Exercise aim
Write out every line below that includes the word "without".

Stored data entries
Start of Block
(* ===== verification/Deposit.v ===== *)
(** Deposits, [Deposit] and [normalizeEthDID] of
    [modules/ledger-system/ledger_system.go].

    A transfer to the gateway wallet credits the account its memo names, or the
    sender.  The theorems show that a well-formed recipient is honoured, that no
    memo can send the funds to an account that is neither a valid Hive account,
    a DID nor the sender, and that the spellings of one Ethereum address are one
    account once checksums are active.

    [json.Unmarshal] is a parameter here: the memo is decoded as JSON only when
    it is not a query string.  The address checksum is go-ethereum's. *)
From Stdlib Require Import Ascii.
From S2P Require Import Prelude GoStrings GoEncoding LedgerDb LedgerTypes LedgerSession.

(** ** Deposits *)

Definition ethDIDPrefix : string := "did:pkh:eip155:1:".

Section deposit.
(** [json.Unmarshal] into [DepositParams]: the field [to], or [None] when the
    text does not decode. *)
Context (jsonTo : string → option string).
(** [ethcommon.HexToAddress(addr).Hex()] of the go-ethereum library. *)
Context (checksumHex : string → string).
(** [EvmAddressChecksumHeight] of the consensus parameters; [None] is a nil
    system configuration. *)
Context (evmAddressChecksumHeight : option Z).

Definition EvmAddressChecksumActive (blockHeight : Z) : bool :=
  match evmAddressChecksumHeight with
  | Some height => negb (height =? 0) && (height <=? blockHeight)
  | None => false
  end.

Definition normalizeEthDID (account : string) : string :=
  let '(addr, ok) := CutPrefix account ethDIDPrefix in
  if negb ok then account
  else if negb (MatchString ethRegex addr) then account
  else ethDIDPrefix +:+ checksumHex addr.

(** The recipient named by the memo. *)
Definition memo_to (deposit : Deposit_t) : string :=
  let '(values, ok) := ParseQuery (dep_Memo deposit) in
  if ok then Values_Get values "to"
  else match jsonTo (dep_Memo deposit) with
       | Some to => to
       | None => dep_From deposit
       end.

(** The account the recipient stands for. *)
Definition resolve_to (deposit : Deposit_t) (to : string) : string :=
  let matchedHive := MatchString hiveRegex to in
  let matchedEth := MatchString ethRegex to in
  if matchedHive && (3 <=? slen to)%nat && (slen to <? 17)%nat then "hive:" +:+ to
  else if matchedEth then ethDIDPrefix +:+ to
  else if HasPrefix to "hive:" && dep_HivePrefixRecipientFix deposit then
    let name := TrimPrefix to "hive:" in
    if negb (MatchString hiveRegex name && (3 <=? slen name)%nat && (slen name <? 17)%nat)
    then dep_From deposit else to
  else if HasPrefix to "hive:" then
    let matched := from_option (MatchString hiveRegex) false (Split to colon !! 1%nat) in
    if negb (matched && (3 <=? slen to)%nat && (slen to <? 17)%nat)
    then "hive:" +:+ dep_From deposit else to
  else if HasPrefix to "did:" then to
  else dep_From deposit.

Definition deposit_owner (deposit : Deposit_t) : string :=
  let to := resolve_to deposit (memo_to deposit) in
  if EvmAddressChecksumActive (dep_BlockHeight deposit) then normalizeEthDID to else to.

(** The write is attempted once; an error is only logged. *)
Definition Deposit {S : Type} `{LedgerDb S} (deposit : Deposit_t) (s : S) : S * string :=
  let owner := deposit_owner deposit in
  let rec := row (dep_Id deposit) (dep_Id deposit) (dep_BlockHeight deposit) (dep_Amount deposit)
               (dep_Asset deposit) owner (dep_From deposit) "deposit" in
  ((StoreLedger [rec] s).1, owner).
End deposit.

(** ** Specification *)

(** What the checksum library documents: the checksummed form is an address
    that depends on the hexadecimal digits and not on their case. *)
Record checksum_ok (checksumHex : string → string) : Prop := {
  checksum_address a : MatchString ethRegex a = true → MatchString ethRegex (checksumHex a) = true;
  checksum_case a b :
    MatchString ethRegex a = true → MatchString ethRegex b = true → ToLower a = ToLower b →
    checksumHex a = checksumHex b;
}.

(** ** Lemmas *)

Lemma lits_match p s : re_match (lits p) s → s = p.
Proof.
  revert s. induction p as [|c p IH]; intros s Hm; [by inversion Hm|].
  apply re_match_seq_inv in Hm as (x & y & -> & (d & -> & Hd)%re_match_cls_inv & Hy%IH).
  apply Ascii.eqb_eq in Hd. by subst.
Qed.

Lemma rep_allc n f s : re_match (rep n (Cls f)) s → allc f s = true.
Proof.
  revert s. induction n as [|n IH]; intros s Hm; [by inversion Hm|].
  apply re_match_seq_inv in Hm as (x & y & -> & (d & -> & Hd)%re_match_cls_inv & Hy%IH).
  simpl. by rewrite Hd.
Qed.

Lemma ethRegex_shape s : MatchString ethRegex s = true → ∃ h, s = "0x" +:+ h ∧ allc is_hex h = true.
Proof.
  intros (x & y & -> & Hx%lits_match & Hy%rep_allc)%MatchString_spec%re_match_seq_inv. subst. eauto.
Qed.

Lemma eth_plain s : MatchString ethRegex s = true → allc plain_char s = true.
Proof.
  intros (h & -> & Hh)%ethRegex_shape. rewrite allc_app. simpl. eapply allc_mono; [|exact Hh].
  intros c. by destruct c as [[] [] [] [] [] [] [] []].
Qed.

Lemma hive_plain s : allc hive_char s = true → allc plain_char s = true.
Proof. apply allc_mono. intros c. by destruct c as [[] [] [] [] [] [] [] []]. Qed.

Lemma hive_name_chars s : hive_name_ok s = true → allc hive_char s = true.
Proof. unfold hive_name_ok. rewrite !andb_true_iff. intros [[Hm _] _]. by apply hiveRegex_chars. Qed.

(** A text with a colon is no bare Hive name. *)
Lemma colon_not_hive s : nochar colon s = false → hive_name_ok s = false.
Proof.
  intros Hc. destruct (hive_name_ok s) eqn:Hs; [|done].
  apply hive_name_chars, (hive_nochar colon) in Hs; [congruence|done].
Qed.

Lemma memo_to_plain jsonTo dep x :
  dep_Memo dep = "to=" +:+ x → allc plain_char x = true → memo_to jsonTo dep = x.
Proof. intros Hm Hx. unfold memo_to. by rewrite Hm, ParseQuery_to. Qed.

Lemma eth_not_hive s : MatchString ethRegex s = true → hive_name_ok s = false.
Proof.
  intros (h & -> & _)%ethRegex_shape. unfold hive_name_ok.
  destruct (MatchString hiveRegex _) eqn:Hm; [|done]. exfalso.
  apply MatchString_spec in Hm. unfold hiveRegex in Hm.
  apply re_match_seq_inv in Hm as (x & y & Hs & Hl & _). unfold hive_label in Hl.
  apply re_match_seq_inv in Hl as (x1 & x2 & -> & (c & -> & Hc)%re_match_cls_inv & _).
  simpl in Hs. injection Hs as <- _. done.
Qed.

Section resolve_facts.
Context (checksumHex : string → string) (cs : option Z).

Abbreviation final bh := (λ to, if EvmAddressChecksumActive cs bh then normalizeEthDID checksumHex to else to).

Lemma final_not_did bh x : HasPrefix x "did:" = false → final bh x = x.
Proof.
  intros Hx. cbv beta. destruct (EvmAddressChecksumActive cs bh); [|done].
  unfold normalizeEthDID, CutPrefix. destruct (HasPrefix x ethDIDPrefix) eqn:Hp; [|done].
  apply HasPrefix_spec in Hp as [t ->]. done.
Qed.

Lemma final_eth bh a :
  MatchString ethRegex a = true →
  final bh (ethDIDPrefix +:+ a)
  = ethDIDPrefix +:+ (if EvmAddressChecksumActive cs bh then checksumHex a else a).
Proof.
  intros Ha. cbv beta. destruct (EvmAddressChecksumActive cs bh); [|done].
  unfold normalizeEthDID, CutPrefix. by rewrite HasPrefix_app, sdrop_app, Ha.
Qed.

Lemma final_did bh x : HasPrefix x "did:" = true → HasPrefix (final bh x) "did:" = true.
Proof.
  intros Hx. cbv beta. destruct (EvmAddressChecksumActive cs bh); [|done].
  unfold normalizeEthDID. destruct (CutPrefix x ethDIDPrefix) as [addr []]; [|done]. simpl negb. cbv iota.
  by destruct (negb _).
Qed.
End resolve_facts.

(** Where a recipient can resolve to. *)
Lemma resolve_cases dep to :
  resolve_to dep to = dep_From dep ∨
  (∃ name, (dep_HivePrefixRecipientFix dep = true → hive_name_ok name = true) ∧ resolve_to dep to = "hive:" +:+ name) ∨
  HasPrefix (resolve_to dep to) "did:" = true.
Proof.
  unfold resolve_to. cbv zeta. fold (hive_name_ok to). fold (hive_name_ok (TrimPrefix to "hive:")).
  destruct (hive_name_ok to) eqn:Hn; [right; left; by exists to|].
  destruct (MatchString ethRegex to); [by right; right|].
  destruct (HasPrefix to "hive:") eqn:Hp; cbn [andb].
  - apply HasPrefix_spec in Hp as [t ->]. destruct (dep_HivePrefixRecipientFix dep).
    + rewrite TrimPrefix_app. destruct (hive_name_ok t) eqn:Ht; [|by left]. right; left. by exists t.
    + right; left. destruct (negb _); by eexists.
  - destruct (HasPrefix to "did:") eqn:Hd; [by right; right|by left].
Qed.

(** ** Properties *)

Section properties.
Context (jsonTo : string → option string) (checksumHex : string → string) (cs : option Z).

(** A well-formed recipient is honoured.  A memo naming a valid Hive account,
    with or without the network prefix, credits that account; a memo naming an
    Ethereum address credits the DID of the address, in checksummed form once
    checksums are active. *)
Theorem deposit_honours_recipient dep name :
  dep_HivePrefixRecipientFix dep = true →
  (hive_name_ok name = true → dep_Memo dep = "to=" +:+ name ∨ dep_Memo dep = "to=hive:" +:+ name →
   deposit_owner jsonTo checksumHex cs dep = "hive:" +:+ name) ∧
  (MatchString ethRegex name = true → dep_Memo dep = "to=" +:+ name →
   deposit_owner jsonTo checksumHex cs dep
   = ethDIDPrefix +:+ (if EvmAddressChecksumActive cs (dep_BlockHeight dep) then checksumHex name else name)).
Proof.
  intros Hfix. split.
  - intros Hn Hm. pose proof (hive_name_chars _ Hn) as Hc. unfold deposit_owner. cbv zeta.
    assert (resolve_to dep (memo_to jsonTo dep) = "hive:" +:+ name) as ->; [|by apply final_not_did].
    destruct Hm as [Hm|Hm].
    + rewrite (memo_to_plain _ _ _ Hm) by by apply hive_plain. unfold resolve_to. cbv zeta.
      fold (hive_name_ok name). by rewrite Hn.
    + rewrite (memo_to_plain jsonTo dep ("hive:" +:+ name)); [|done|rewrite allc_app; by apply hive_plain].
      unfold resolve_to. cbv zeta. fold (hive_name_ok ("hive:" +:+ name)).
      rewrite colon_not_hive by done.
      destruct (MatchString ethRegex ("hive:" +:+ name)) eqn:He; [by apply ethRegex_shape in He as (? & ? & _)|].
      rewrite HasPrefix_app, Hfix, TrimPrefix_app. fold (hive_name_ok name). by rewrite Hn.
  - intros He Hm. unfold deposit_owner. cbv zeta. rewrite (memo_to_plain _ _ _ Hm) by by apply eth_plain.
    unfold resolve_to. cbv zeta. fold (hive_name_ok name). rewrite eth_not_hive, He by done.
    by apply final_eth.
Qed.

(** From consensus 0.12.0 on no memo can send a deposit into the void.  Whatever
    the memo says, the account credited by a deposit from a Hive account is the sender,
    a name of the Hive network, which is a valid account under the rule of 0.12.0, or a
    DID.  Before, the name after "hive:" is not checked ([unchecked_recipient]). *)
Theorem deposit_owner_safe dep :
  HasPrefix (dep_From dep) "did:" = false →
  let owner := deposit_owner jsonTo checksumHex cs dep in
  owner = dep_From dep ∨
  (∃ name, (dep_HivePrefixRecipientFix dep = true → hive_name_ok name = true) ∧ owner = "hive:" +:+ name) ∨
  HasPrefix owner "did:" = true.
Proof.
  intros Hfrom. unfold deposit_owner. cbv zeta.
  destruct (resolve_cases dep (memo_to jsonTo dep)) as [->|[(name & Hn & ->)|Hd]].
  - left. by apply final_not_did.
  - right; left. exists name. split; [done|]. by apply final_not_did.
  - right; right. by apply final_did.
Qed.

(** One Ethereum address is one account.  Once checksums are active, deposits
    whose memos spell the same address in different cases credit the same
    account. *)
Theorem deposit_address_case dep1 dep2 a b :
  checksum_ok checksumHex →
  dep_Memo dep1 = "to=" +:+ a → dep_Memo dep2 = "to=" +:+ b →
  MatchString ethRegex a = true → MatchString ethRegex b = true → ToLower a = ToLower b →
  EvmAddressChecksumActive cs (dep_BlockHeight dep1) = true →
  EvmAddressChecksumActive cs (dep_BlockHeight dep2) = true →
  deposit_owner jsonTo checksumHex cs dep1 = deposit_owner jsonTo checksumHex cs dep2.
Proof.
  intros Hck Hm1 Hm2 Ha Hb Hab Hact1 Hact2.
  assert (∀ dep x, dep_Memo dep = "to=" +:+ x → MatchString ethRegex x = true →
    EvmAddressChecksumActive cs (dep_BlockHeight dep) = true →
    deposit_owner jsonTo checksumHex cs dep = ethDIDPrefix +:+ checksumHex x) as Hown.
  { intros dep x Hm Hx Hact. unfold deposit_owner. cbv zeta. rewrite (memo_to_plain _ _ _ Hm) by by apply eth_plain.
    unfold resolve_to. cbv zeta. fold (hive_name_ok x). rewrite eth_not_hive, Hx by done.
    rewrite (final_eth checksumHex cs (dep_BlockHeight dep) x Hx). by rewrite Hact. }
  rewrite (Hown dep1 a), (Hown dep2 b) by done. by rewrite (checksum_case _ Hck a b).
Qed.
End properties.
End of Block
Start of Block
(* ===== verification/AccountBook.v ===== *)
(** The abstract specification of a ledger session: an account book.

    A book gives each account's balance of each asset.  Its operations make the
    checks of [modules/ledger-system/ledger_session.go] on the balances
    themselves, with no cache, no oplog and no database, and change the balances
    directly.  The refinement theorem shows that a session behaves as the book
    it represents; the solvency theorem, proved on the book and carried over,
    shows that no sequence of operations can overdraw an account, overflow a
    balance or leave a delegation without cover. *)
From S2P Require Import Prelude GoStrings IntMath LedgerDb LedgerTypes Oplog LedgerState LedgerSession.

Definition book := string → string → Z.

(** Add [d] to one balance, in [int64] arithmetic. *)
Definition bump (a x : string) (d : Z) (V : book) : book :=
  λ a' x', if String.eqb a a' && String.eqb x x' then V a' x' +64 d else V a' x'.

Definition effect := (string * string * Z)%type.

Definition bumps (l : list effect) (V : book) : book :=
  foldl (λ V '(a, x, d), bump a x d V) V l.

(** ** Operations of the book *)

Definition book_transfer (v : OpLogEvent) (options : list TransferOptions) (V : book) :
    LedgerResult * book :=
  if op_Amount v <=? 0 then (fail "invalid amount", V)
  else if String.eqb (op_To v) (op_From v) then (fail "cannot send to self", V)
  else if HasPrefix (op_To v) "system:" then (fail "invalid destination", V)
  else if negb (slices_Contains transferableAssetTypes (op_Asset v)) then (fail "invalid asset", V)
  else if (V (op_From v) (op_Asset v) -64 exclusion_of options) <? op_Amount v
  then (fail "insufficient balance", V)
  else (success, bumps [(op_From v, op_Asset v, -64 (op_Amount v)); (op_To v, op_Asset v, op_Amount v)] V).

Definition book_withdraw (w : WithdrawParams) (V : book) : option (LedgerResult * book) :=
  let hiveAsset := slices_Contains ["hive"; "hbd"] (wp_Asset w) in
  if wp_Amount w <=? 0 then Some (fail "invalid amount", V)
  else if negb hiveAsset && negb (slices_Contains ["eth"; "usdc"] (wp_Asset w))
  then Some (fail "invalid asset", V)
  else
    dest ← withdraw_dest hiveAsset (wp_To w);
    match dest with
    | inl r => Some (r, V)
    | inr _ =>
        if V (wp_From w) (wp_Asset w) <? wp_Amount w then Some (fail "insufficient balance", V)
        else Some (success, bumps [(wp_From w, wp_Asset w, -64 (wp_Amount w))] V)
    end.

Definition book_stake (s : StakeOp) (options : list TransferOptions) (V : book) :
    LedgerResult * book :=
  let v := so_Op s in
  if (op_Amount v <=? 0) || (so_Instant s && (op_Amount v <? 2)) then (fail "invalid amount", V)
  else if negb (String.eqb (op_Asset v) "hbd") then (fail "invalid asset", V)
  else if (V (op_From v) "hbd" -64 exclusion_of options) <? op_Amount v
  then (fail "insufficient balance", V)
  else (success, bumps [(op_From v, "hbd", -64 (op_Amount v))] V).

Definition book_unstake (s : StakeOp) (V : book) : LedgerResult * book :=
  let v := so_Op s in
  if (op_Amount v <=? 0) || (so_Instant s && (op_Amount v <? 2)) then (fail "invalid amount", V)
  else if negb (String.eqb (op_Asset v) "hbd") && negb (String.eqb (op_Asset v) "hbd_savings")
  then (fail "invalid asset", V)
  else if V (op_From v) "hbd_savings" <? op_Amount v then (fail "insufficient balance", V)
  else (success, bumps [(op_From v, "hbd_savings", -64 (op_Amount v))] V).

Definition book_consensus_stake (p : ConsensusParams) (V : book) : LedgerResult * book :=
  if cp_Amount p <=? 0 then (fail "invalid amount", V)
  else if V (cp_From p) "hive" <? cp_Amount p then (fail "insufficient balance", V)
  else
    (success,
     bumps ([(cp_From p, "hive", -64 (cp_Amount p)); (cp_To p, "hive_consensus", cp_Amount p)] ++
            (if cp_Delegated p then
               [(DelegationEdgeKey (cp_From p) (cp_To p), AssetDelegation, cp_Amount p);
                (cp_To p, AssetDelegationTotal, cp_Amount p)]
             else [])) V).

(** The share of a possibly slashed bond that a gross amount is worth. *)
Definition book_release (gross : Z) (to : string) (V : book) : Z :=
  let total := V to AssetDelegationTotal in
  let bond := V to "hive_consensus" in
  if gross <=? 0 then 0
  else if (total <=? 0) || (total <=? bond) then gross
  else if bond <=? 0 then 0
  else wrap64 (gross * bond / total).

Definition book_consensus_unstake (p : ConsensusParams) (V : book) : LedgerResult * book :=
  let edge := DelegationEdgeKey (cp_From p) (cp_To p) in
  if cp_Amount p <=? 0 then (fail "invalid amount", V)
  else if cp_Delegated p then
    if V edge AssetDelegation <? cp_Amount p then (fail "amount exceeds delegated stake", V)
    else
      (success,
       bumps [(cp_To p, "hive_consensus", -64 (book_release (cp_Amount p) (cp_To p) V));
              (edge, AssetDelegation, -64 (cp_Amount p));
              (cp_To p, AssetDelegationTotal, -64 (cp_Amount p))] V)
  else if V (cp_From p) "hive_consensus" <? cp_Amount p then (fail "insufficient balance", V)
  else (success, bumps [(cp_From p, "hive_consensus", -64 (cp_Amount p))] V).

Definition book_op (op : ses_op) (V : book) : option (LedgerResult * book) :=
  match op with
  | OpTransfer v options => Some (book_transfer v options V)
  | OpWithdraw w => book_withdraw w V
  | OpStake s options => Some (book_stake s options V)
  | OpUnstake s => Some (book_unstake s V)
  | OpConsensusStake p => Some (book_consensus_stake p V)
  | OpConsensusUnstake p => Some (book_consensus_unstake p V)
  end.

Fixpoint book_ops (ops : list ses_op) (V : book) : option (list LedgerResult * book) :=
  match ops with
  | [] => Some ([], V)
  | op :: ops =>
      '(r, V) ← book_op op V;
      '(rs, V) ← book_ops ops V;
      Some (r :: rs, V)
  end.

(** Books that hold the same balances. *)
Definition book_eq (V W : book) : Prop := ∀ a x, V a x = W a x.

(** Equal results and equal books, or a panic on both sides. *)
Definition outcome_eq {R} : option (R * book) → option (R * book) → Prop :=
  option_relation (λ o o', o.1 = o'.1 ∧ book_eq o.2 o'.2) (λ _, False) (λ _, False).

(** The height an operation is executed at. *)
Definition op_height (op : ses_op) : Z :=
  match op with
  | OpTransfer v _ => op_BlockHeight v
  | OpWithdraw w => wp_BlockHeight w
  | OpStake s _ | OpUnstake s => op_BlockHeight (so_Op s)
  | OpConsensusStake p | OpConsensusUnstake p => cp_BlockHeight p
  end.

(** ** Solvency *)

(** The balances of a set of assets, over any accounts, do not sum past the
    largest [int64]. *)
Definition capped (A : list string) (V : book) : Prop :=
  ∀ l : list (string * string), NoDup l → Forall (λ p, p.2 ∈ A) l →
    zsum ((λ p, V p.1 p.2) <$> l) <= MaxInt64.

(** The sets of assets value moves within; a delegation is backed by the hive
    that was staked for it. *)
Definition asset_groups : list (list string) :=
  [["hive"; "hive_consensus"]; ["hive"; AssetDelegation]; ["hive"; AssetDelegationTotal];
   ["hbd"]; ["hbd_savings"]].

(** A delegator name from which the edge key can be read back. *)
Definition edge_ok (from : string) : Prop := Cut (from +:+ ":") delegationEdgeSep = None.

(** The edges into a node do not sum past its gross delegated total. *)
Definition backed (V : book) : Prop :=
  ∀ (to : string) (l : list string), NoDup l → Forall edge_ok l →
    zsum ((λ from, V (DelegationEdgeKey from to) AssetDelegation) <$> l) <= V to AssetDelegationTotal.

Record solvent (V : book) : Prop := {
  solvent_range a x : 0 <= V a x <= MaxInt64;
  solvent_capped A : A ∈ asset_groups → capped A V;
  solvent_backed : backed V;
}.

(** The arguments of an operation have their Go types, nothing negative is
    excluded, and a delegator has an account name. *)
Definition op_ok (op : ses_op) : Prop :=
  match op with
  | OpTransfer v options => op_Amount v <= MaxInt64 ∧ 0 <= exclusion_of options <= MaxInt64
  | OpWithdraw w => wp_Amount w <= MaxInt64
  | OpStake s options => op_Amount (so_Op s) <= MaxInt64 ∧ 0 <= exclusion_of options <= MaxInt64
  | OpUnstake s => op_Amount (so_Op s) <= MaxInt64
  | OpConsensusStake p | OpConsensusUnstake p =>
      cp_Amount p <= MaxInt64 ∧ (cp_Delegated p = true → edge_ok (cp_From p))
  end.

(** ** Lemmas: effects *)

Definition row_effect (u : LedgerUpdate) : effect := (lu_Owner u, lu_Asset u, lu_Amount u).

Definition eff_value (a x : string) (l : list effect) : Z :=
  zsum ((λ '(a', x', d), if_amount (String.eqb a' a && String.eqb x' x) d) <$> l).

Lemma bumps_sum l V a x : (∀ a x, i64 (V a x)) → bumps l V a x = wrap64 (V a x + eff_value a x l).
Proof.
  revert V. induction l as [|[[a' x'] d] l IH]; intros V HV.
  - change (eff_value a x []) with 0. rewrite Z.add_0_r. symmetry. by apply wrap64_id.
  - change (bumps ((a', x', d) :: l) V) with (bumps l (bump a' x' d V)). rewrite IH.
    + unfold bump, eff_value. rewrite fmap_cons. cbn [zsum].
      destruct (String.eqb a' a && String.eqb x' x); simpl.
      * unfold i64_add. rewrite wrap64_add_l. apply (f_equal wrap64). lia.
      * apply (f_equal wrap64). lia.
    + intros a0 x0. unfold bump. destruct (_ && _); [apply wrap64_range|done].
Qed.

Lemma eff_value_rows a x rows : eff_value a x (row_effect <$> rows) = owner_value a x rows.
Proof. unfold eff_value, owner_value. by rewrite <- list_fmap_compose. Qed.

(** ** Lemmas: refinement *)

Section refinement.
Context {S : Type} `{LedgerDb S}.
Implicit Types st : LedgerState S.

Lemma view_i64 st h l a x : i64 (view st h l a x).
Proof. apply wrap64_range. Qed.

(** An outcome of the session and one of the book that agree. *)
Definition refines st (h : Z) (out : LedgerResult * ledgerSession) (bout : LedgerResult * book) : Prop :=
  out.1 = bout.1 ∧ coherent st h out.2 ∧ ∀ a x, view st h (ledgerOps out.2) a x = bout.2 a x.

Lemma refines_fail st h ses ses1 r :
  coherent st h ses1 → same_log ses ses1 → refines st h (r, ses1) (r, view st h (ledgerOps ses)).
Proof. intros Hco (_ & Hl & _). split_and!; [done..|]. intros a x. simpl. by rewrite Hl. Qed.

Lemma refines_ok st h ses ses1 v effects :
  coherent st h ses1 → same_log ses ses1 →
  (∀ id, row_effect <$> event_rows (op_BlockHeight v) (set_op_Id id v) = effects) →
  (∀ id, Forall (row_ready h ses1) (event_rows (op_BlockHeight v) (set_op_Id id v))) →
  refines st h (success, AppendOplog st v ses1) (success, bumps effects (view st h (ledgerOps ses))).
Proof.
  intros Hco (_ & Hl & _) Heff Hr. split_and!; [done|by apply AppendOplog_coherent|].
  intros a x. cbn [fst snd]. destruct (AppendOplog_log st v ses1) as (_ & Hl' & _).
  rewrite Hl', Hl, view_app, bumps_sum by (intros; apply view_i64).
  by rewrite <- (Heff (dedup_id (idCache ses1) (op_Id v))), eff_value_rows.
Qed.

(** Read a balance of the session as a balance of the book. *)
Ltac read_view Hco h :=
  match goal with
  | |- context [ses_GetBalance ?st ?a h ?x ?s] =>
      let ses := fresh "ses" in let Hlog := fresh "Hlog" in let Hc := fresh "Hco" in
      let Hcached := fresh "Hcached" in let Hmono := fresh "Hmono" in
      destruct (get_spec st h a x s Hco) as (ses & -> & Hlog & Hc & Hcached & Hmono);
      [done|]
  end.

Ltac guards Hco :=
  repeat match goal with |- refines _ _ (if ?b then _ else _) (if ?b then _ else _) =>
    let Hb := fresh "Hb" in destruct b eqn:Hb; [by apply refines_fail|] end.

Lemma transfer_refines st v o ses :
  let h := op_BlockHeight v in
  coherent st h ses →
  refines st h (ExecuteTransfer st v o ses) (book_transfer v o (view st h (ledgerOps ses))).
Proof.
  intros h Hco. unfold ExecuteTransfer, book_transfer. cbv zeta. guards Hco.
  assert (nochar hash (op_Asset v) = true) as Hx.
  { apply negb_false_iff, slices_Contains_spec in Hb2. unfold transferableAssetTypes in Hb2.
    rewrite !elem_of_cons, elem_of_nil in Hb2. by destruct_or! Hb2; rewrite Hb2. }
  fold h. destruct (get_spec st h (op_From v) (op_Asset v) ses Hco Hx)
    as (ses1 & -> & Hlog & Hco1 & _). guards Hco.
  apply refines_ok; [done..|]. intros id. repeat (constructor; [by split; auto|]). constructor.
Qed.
End of Block
Result of the exercise
    with or without the network prefix, credits that account; a memo naming an
    balance or leave a delegation without cover. *)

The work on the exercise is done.